▶ **Work task**:
Every line of the entries below that mentions "Where" is to be copied out.

==== Source data

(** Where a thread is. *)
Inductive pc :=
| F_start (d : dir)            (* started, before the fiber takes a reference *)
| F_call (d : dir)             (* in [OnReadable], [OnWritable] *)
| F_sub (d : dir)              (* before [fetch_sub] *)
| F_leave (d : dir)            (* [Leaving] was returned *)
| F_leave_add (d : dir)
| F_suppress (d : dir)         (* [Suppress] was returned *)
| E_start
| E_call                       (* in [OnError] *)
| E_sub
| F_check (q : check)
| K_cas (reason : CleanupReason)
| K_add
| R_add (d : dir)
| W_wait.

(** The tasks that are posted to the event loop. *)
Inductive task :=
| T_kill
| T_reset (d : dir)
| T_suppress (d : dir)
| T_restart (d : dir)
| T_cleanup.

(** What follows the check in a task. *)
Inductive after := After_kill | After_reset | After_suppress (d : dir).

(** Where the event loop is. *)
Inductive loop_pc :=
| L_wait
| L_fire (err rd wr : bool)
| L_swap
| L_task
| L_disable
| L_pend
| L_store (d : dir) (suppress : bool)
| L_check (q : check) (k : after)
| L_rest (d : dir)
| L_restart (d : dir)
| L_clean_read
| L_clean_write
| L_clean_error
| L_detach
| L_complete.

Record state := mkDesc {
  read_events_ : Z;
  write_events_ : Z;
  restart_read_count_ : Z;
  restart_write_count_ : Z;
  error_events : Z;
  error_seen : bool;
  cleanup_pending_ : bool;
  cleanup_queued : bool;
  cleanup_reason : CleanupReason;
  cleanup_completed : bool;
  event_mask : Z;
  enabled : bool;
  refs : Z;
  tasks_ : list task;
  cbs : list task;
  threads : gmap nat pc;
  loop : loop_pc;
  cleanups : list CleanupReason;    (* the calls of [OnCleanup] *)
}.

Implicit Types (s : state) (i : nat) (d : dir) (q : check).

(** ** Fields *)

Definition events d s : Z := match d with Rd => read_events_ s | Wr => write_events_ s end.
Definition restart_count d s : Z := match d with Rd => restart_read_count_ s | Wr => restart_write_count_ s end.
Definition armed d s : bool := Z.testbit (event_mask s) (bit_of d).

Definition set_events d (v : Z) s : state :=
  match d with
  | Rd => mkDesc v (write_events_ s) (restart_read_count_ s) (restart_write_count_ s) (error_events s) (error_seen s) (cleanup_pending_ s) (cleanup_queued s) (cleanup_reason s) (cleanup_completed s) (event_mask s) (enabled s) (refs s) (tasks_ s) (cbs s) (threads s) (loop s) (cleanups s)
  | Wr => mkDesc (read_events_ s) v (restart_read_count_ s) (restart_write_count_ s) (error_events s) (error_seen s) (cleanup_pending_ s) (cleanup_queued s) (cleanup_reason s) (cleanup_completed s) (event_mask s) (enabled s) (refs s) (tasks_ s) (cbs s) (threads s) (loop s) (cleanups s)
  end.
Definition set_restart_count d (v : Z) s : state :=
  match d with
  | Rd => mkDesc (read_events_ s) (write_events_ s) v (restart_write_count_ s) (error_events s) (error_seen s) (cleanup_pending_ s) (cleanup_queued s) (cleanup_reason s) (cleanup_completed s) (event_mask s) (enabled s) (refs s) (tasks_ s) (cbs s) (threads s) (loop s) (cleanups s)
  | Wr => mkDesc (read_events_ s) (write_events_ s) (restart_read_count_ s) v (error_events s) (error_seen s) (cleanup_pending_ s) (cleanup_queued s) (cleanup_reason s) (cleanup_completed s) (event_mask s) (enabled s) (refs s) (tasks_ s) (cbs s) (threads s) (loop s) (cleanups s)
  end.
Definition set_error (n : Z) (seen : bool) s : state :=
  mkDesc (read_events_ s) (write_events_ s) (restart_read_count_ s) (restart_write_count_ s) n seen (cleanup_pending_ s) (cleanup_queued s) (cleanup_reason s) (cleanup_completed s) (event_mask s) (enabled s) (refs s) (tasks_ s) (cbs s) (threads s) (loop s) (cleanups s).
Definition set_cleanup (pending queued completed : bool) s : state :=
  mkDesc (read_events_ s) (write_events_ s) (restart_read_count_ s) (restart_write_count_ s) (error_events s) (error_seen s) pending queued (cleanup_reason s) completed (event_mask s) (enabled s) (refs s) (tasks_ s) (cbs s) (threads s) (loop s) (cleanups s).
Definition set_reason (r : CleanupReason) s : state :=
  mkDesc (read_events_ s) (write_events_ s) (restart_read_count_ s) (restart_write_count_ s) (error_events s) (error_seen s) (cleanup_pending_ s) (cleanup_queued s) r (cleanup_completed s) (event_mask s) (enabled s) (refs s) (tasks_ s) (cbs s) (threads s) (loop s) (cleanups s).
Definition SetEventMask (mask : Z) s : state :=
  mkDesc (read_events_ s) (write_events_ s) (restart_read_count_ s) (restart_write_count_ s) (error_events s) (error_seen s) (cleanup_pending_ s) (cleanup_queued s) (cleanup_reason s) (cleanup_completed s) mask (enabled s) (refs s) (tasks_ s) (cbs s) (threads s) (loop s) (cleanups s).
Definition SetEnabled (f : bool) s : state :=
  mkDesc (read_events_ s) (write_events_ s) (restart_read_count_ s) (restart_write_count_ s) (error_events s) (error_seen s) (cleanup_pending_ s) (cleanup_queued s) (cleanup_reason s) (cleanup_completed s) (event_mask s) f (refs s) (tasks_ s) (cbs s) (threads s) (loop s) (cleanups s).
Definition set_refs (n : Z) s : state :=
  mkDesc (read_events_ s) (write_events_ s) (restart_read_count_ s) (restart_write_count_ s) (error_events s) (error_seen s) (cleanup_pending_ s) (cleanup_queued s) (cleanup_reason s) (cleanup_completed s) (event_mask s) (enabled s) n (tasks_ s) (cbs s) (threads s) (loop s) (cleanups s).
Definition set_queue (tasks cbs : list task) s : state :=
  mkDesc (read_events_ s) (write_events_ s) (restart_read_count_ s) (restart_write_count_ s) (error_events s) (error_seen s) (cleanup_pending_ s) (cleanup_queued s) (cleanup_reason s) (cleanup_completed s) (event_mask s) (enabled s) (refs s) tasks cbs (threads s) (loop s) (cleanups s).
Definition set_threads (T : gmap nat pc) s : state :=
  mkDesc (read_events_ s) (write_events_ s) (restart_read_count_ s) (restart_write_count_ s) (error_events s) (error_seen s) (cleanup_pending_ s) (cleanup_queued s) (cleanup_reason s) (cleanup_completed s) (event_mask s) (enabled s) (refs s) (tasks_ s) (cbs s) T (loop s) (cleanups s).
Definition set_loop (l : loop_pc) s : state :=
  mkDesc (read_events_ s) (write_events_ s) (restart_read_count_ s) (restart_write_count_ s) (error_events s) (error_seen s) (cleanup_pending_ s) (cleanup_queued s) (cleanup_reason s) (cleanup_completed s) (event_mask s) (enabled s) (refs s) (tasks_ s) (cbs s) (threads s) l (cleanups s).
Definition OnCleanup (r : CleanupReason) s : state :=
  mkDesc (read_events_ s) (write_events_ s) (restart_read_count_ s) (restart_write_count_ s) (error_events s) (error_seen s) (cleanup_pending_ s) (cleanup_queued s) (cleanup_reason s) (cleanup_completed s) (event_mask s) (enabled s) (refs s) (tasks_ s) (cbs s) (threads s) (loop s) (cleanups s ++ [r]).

========

▶ **Written answer**:
(** Where a thread is. *)
(** Where the event loop is. *)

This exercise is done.